(* ===== verification/External.v ===== *)
(** * External crates

    The crates the workspace links against are not part of the repository:
    sha2, serde/serde_json/serde_jcs, chrono, hex and uuid.  The development
    takes them as parameters.  [Host] lists the operations the source calls;
    [HostOk], [SerdeOk] and [SealedOk] are the documented facts the source
    relies on.  JSON documents are [serde_json::Value]s. *)
From S2P Require Import Prelude Text.
From Stdlib Require Import SpecFloat.
Local Open Scope string_scope.

(** ** [serde_json::Value] *)

(** A JSON number as serde_json keeps it. *)
Inductive number : Type :=
| PosInt (n : N)
| NegInt (z : Z)
| Float (f : spec_float).

(** Objects are sorted by key ([serde_json::Map] is a [BTreeMap]). *)
Inductive value : Type :=
| Null
| Bool (b : bool)
| Number (n : number)
| Str (s : string)
| Array (vs : list value)
| Object (kvs : list (string * value)).

(** [Map::remove]. *)
Definition object_remove (field : string) (kvs : list (string * value))
    : list (string * value) :=
  List.filter (fun kv => negb (String.eqb kv.1 field)) kvs.

(** [Map::insert]. *)
Fixpoint map_insert (field : string) (v : value) (kvs : list (string * value))
    : list (string * value) :=
  match kvs with
  | [] => [(field, v)]
  | (k, w) :: kvs' =>
      if String.eqb k field then (k, v) :: kvs'
      else if String.ltb field k then (field, v) :: kvs
      else (k, w) :: map_insert field v kvs'
  end.

(** [Value::get] on an object, and [Value::as_str]. *)
Fixpoint assoc_get (field : string) (kvs : list (string * value)) : option value :=
  match kvs with
  | [] => None
  | (k, v) :: kvs => if String.eqb k field then Some v else assoc_get field kvs
  end.
Definition value_get (v : value) (field : string) : option value :=
  match v with Object kvs => assoc_get field kvs | _ => None end.
Definition as_str (v : value) : option string :=
  match v with Str s => Some s | _ => None end.
Definition as_bool (v : value) : option bool :=
  match v with Bool b => Some b | _ => None end.
Definition as_array (v : value) : option (list value) :=
  match v with Array vs => Some vs | _ => None end.
(** [value["field"]]: [Null] when there is no such entry. *)
Definition value_index (v : value) (field : string) : value :=
  match value_get v field with Some w => w | None => Null end.

(** [value == value]: serde_json compares numbers of one kind, floats as [f64]. *)
Definition number_eqb (m n : number) : bool :=
  match m, n with
  | PosInt a, PosInt b => (a =? b)%N
  | NegInt a, NegInt b => (a =? b)%Z
  | Float a, Float b => SFeqb a b
  | _, _ => false
  end.

Section list_eqb.
Context {A : Type} (eqb : A -> A -> bool).
Fixpoint list_eqb (xs ys : list A) : bool :=
  match xs, ys with
  | [], [] => true
  | x :: xs, y :: ys => eqb x y && list_eqb xs ys
  | _, _ => false
  end.
End list_eqb.

Fixpoint value_eqb (v w : value) : bool :=
  match v, w with
  | Null, Null => true
  | Bool a, Bool b => Bool.eqb a b
  | Number m, Number n => number_eqb m n
  | Str a, Str b => String.eqb a b
  | Array xs, Array ys => list_eqb value_eqb xs ys
  | Object xs, Object ys =>
      list_eqb (fun x y => String.eqb x.1 y.1 && value_eqb x.2 y.2) xs ys
  | _, _ => false
  end.

(** A field that is a given text, and two fields that are equal. *)
Definition str_is (v : value) (field expected : string) : bool :=
  bool_decide (as_str (value_index v field) = Some expected).
Definition same_field (v : value) (field : string) (w : value) (field' : string) : bool :=
  value_eqb (value_index v field) (value_index w field').
(** [serde_json::json!] of an object: entries sorted by key. *)
Definition json_object (entries : list (string * value)) : value :=
  Object (foldr (fun e kvs => map_insert e.1 e.2 kvs) [] entries).

(** ** The operations of the crates *)

(** Instants are nanoseconds since the Unix epoch ([chrono::DateTime<Utc>]). *)
Abbreviation instant := Z (only parsing).

Class Host : Type := {
  (** sha2: the lower-hex text [format!("{:x}", Sha256::digest(bytes))]. *)
  sha256_hex : string -> string;
  (** serde_jcs on a [Value]: RFC 8785 bytes. *)
  jcs_value : value -> result string string;
  (** chrono: [DateTime::<Utc>::to_rfc3339]. *)
  to_rfc3339 : instant -> string;
  (** chrono: [to_rfc3339_opts(SecondsFormat::Secs, true)]. *)
  to_rfc3339_secs : instant -> string;
  (** chrono: [DateTime::parse_from_rfc3339(..).with_timezone(&Utc)]. *)
  parse_from_rfc3339 : string -> option instant;
  (** serde: the JSON text of an instant. *)
  instant_text : instant -> string;
  (** chrono: the [Display] text of an instant. *)
  instant_display : instant -> string;
  (** chrono: [checked_add_signed], the duration in nanoseconds. *)
  checked_add_signed : instant -> Z -> option instant;
  (** chrono: [DateTime::<Utc>::from_timestamp_millis]. *)
  from_timestamp_millis : Z -> option instant;
  (** the hex crate. *)
  hex_encode : string -> string;
  hex_decode : string -> option string
}.

(** serde derives for one type: conversion to and from [Value] and bytes.
    The error is the crate's message ([error.to_string()]). *)
Class Serde (T : Type) : Type := {
  to_value : T -> result string value;
  from_value : value -> result string T;
  to_vec : T -> result string string;
  from_slice : string -> result string T
}.

(** ** What the source relies on *)

Definition lower_hex (a : ascii) : bool := is_ascii_digit a || in_range 97 102 a.

Class HostOk `(Host) : Prop := {
  (** a SHA-256 digest prints as 64 lower-case hex digits *)
  sha256_hex_length : forall s, strlen (sha256_hex s) = 64%N;
  sha256_hex_digits : forall s, bytes_all lower_hex (sha256_hex s) = true;
  (** chrono: an in-range sum is the sum *)
  checked_add_signed_sum : forall t d u, checked_add_signed t d = Some u -> u = (t + d)%Z;
  (** hex: decoding undoes encoding *)
  hex_decode_encode : forall s, hex_decode (hex_encode s) = Some s;
  hex_encode_length : forall s, strlen (hex_encode s) = (2 * strlen s)%N
}.

(** Canonical bytes of a record parse back to the record. *)
Class SerdeOk (T : Type) `{Serde T} : Prop :=
  from_slice_to_vec : forall (t : T) b, to_vec t = Ok b -> from_slice b = Ok t.

(** A sealed record stores its own digest in one field.  A derived serializer
    writes each field from that field alone, so the document without the digest
    field does not depend on the stored digest. *)
Class SealedOk (T : Type) `{Serde T} (field : string) (set_digest : string -> T -> T)
    : Prop :=
  to_value_set_digest : forall d t,
    (exists e, to_value t = Err e /\ to_value (set_digest d t) = Err e) \/
    (exists kvs kvs', to_value t = Ok (Object kvs) /\
       to_value (set_digest d t) = Ok (Object kvs') /\
       object_remove field kvs' = object_remove field kvs).

(** ** Nested induction on documents *)

Section value_ind.
Context (P : value -> Prop).
Context (Hnull : P Null) (Hbool : forall b, P (Bool b)) (Hnum : forall n, P (Number n))
(Hstr : forall s, P (Str s)) (Harr : forall vs, Forall P vs -> P (Array vs))
(Hobj : forall kvs, Forall (fun kv => P kv.2) kvs -> P (Object kvs)).

Fixpoint value_nested_ind (v : value) : P v :=
  match v with
  | Null => Hnull
  | Bool b => Hbool b
  | Number n => Hnum n
  | Str s => Hstr s
  | Array vs =>
      Harr vs ((fix go (l : list value) : Forall P l :=
        match l with
        | [] => Forall_nil_2 _
        | x :: l => Forall_cons_2 _ _ _ (value_nested_ind x) (go l)
        end) vs)
  | Object kvs =>
      Hobj kvs ((fix go (l : list (string * value)) : Forall (fun kv => P kv.2) l :=
        match l with
        | [] => Forall_nil_2 _
        | x :: l => Forall_cons_2 _ _ _ (value_nested_ind x.2) (go l)
        end) kvs)
  end.
End value_ind.

#[global] Instance spec_float_eq_dec : EqDecision spec_float.
Proof. solve_decision. Defined.
#[global] Instance number_eq_dec : EqDecision number.
Proof. solve_decision. Defined.

#[global] Instance value_eq_dec : EqDecision value.
Proof.
  refine (fix go (v w : value) : Decision (v = w) :=
    match v, w with
    | Null, Null => left eq_refl
    | Bool b, Bool b' => cast_if (decide (b = b'))
    | Number n, Number n' => cast_if (decide (n = n'))
    | Str s, Str s' => cast_if (decide (s = s'))
    | Array vs, Array vs' => cast_if (@list_eq_dec _ go vs vs')
    | Object kvs, Object kvs' => cast_if (@list_eq_dec _ (@prod_eq_dec _ _ _ go) kvs kvs')
    | _, _ => right _
    end); clear go; abstract congruence.
Defined.


(** ** Time and digests of the observation office

    The operations of chrono, sha2 and the standard formatter that the modules of
    [nightshiftd] use besides those of [Host], and what the source relies on. *)

Class Chrono : Type := {
  (** chrono: [to_rfc3339_opts(SecondsFormat::AutoSi, true)]. *)
  to_rfc3339_autosi : instant -> string;
  (** chrono: the [Display] text of the error [parse_from_rfc3339] returns. *)
  parse_error : string -> string;
  (** chrono: [checked_sub_signed], the duration in nanoseconds. *)
  checked_sub_signed : instant -> Z -> option instant;
  (** chrono: [Duration::try_seconds] and [Duration::try_milliseconds] of an [i64]. *)
  try_seconds : Z -> option Z;
  try_milliseconds : Z -> option Z;
  (** chrono: [a.signed_duration_since(b).num_seconds()]. *)
  seconds_since : instant -> instant -> Z;
  (** sha2: the first eight bytes of [Sha256::digest(bytes)], read big-endian. *)
  sha256_prefix : string -> N;
  (** core: the [Debug] text of a string. *)
  str_debug : string -> string
}.

Definition nanos_per_second : Z := 1000000000.
Definition nanos_per_milli : Z := 1000000.

(** Documented behaviour the theorems use. *)
Class ChronoOk `(Host) `(Chrono) : Prop := {
  (** an in-range difference is the difference *)
  checked_sub_signed_diff : forall t d u, checked_sub_signed t d = Some u -> u = (t - d)%Z;
  (** a representable number of seconds or milliseconds is that duration *)
  try_seconds_nanos : forall n d, try_seconds n = Some d -> d = (n * nanos_per_second)%Z;
  try_milliseconds_nanos : forall n d, try_milliseconds n = Some d -> d = (n * nanos_per_milli)%Z;
  (** whole seconds, towards zero *)
  seconds_since_quot : forall a b, seconds_since a b = Z.quot (a - b) nanos_per_second;
  (** a printed instant that parses is the instant *)
  parse_autosi : forall t u, parse_from_rfc3339 (to_rfc3339_autosi t) = Some u -> u = t;
  (** eight bytes *)
  sha256_prefix_bound : forall s, (sha256_prefix s <= U64_MAX)%N
}.

(** [i64::try_from] of a [u64]. *)
Definition i64_of (n : N) : option Z :=
  if (n <=? 9223372036854775807)%N then Some (Z.of_N n) else None.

※

• Your instructions
For the material above, reproduce exactly the lines from the line with "jcs_value : value -> result string string;" to the line with "instant_text : instant -> string;", inclusive, and exclude all others.

• Result of this exercise
  jcs_value : value -> result string string;
  (** chrono: [DateTime::<Utc>::to_rfc3339]. *)
  to_rfc3339 : instant -> string;
  (** chrono: [to_rfc3339_opts(SecondsFormat::Secs, true)]. *)
  to_rfc3339_secs : instant -> string;
  (** chrono: [DateTime::parse_from_rfc3339(..).with_timezone(&Utc)]. *)
  parse_from_rfc3339 : string -> option instant;
  (** serde: the JSON text of an instant. *)
  instant_text : instant -> string;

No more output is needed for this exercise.